Recorded data>
---
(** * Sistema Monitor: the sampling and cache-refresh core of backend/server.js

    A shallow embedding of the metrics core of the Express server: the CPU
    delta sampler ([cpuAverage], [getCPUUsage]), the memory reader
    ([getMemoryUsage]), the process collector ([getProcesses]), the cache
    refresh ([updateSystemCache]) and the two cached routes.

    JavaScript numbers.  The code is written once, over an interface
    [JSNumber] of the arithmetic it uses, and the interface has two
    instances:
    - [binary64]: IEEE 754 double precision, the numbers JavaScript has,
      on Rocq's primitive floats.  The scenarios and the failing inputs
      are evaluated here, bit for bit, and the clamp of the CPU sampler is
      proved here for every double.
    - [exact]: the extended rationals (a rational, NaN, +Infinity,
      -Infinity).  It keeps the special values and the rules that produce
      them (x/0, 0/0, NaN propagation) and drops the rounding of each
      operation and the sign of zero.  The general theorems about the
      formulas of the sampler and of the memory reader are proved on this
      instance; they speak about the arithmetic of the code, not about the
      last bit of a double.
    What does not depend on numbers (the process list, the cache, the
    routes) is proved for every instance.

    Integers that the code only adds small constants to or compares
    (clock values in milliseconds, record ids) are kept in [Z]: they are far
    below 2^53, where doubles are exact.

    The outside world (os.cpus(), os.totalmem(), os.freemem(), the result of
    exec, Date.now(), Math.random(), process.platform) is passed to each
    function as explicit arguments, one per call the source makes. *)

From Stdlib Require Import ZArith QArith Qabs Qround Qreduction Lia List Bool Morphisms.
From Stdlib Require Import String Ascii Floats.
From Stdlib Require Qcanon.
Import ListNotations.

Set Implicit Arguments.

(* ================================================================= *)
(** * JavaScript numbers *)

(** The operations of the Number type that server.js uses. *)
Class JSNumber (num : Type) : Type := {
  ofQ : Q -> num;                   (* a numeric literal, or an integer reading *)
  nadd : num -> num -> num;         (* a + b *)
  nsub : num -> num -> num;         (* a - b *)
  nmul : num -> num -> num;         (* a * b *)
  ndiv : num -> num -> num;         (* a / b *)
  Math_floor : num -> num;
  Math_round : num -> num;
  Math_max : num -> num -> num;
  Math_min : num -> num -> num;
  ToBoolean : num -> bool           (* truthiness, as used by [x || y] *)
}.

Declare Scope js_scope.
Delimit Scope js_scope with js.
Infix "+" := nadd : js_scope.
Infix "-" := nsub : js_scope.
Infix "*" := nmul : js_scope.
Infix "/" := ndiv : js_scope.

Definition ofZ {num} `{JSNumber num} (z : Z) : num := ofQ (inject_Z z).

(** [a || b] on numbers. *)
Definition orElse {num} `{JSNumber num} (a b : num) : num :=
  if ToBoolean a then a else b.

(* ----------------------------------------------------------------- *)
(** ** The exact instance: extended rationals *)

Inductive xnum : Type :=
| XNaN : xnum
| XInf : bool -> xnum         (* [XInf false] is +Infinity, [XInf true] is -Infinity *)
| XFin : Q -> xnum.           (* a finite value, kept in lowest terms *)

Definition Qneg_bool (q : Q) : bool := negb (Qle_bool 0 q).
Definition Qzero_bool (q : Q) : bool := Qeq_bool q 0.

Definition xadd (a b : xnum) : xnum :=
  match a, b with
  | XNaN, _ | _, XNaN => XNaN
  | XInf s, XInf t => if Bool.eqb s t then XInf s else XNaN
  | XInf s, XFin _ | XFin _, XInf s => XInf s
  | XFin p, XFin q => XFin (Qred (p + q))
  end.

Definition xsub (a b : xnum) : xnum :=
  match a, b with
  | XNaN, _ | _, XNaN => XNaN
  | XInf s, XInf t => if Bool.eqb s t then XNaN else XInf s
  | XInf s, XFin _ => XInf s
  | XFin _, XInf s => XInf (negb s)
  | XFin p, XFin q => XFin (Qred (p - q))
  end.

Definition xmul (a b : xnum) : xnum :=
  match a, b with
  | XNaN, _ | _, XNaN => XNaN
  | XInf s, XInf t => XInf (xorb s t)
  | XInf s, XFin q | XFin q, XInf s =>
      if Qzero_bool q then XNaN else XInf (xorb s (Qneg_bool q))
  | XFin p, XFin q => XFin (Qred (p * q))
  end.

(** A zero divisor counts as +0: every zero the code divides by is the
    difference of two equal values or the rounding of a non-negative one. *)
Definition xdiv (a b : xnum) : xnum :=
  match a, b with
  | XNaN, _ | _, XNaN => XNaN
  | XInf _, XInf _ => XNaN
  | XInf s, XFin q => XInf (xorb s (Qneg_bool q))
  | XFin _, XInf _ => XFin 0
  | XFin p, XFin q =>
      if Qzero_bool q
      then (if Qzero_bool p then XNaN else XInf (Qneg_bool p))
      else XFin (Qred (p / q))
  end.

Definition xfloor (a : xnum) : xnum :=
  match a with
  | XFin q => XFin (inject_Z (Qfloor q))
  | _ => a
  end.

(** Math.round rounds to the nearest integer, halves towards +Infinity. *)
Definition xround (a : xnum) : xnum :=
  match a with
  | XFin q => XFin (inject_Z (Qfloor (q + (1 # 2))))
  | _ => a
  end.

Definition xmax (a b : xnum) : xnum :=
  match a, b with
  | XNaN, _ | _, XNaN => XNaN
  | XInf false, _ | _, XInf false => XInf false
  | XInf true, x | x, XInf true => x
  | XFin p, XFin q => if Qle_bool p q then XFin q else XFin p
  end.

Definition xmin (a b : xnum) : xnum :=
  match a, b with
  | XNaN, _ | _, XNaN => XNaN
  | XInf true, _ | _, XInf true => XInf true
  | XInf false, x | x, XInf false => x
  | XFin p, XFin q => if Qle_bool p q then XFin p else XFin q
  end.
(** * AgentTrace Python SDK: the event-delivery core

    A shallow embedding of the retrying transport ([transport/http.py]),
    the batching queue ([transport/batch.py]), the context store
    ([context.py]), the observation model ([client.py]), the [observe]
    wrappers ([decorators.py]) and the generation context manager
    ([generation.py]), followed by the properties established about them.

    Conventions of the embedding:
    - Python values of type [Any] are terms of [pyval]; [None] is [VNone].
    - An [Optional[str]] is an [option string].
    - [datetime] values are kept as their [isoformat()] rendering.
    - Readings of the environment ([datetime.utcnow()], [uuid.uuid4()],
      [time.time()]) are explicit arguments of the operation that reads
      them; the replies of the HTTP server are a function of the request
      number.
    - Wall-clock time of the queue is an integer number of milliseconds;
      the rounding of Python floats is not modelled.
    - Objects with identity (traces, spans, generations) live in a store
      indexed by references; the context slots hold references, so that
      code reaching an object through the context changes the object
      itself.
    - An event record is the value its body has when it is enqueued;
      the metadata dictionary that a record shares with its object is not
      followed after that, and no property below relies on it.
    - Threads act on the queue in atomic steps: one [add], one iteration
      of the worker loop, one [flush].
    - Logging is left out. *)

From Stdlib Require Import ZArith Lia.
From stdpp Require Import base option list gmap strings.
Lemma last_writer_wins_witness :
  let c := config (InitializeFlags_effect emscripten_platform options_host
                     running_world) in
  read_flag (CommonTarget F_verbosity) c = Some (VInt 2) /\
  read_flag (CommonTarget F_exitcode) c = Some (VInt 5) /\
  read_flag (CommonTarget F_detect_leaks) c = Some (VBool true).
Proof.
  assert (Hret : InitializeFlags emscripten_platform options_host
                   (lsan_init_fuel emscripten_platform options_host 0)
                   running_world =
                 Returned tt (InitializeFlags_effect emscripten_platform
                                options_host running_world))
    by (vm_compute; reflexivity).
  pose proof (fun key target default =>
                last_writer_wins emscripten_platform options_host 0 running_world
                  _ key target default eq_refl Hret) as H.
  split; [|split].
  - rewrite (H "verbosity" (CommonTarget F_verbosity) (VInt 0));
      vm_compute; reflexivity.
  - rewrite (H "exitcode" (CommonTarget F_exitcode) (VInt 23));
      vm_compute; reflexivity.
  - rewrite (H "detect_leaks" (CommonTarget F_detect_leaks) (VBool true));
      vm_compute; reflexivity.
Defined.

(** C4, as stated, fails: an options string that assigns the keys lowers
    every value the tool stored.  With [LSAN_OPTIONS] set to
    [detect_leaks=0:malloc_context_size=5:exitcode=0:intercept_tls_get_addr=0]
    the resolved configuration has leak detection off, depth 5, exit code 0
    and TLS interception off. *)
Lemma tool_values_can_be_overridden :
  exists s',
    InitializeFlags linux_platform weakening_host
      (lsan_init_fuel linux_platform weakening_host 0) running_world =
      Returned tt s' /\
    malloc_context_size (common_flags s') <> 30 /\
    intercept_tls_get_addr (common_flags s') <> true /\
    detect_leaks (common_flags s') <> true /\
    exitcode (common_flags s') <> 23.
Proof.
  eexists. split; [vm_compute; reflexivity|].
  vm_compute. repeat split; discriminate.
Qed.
---
Assignment>
Will you return exactly the lines above from the one with "over an interface" down to the one with "on Rocq's primitive", counting both as part of the range?

Response to the exercise>
    JavaScript numbers.  The code is written once, over an interface
    [JSNumber] of the arithmetic it uses, and the interface has two
    instances:
    - [binary64]: IEEE 754 double precision, the numbers JavaScript has,
      on Rocq's primitive floats.  The scenarios and the failing inputs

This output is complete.